Culture of ‘cheating, stealing and lying’ or ‘CSL’
In my last four columns, I have been outspoken about matters which are very close to my heart. They related to the debate on Act 355 and 3-5-6, the abuse of my lived neighbourhood by the Petaling Jaya City Council (MBPJ), the apparent ignorance demonstrated by the inspector-general of police (IGP) in the case of the missing pastor, and the now demonstrated close one-eye-culture by the chief secretary to the government.
Truth matters in all of life. In traditional faith cultures; like within the historical Catholic Church, they then believed that the earth was the centre of the universe until Copernicus and Galileo provided proof from physical science that it was the sun and not the earth that was the centre of the universe.
Any personal and owned-faith system must mature over time to move from being that of one’s parents’ faith or religion, to one that is honestly, authentically, and truthfully one’s own. When such an applied faith role is assumed by our religious spirit, what we consequently believe becomes the basis and guide for all thoughts and actions. That I call Theory R.

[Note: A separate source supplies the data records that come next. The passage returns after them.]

Lemma last_by_spec party a l :
  (exists l1 t l2, l = l1 ++ t :: l2 /\ last_by party a (rev l) = t /\ Address.op_eq (party t) a = true /\
     Forall (fun u => Address.op_eq (party u) a = false) l2) \/
  (last_by party a (rev l) = Tx.default /\ Forall (fun u => Address.op_eq (party u) a = false) l).
Proof.
  induction l as [|t l IH] using rev_ind; [by right|].
  rewrite rev_app_distr. cbn [rev app last_by]. destruct (Address.op_eq (party t) a) eqn:E.
  - left. exists l, t, []. split_and!; done.
  - destruct IH as [(l1 & u & l2 & -> & El & Eu & Hf)|[El Hf]].
    + left. exists l1, u, (l2 ++ [t]). split_and!; [by rewrite <- app_assoc|done|done|].
      apply Forall_app. split; [done|]. by constructor.
    + right. split; [done|]. apply Forall_app. split; [done|]. by constructor.
Qed.

(** [get_last_by_source] is the last transaction of that source, if any. *)
Theorem get_last_by_source_spec p source :
  is_valid_ p = true ->
  (exists l1 t l2, transactions_ p = l1 ++ t :: l2 /\ get_last_by_source p source = t /\
     Address.op_eq (source_ t) source = true /\ Forall (fun u => Address.op_eq (source_ u) source = false) l2) \/
  (get_last_by_source p source = Tx.default /\
     Forall (fun u => Address.op_eq (source_ u) source = false) (transactions_ p)).
Proof. intros Hv. unfold get_last_by_source. rewrite Hv. apply last_by_spec. Qed.

Lemma first_trusted_spec n v :
  let i := first_trusted (Utils.bits_loop n v) in
  (forall j, (j < i)%nat -> Z.testbit v (Z.of_nat j) = false) /\
  ((i < n)%nat /\ Z.testbit v (Z.of_nat i) = true \/ i = n).
Proof.
  revert v. induction n as [|n IH]; intros v; cbn [Utils.bits_loop first_trusted]; [split; [lia|by right]|].
  pose proof (Z.bit0_eqb v) as E0.
  destruct (v mod 2 =? 1) eqn:E; cbn [Z.eqb negb first_trusted].
  - split; [lia|]. left. split; [lia|done].
  - destruct (IH (v / 2)) as [Hlt Hi]. cbn [Pos.eqb negb].
    assert (forall j, Z.testbit (v / 2) (Z.of_nat j) = Z.testbit v (Z.of_nat (S j))) as Hd.
    { intros j. by rewrite Z.div2_bits, <- Nat2Z.inj_succ by lia. }
    split.
    + intros [|j] Hj; [done|]. rewrite <- Hd. apply Hlt. lia.
    + destruct Hi as [[Hi Ht]|Hi]; [left|right; lia]. split; [lia|]. by rewrite <- Hd.
Qed.

(** The writer's key is the first trusted confidant's; without one [at] throws. *)
Theorem writer_public_key_spec p :
  confidants_ p <> [] -> numberTrusted_ p = Z.of_nat (length (confidants_ p)) ->
  (exists i k, confidants_ p !! i = Some k /\ writer_public_key p = Ok k /\
     Z.testbit (realTrusted_ p) (Z.of_nat i) = true /\
     forall j, (j < i)%nat -> Z.testbit (realTrusted_ p) (Z.of_nat j) = false) \/
  (writer_public_key p = Throw out_of_range /\
     forall j, (j < length (confidants_ p))%nat -> Z.testbit (realTrusted_ p) (Z.of_nat j) = false).
Proof.
  intros Hne Hn. unfold writer_public_key, Utils.bitsToMask. rewrite Hn, Nat2Z.id.
  destruct (Nat.eqb_spec (length (confidants_ p)) 0) as [E|_]; [by apply nil_length_inv in E|].
  destruct (first_trusted_spec (length (confidants_ p)) (realTrusted_ p)) as [Hlt [[Hi Ht]|Hi]].
  - left. destruct (lookup_lt_is_Some_2 _ _ Hi) as [k Ek]. rewrite Ek. eexists _, k. split_and!; [exact Ek|done|done|done].
  - right. rewrite Hi in *. by rewrite lookup_ge_None_2 by lia.
Qed.
End pool.
End Pool.

(** ** Witnesses *)

Definition sample_key (n : Z) : bytes := le_bytes 32 n.
Definition sample_signature (n : Z) : bytes := le_bytes 64 n.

Personal faith is a religious spirit which guides any human being in all phases and spaces of life, especially in dealing with others; and more specifically the big other. Some religious spirit systems, have no external ‘other’ per se, but internalises all the above values through a self-consciousness and self-awareness which denies selfishness in all forms. It becomes a kind of “otherness”.
My prayer is that all Malaysians can transcend the weakness of needing to classify others in one’s spiritual terms, and display the humility to recognise that such a determination belongs to a Supreme Being; and never a small and insignificant, and rather imperfect human person.
I rest my case.
KJ JOHN, PhD, was in public service for 32 years having served as a researcher, trainer, and policy adviser to the International Trade and Industry Ministry and the National IT Council (NITC) of the government of Malaysia.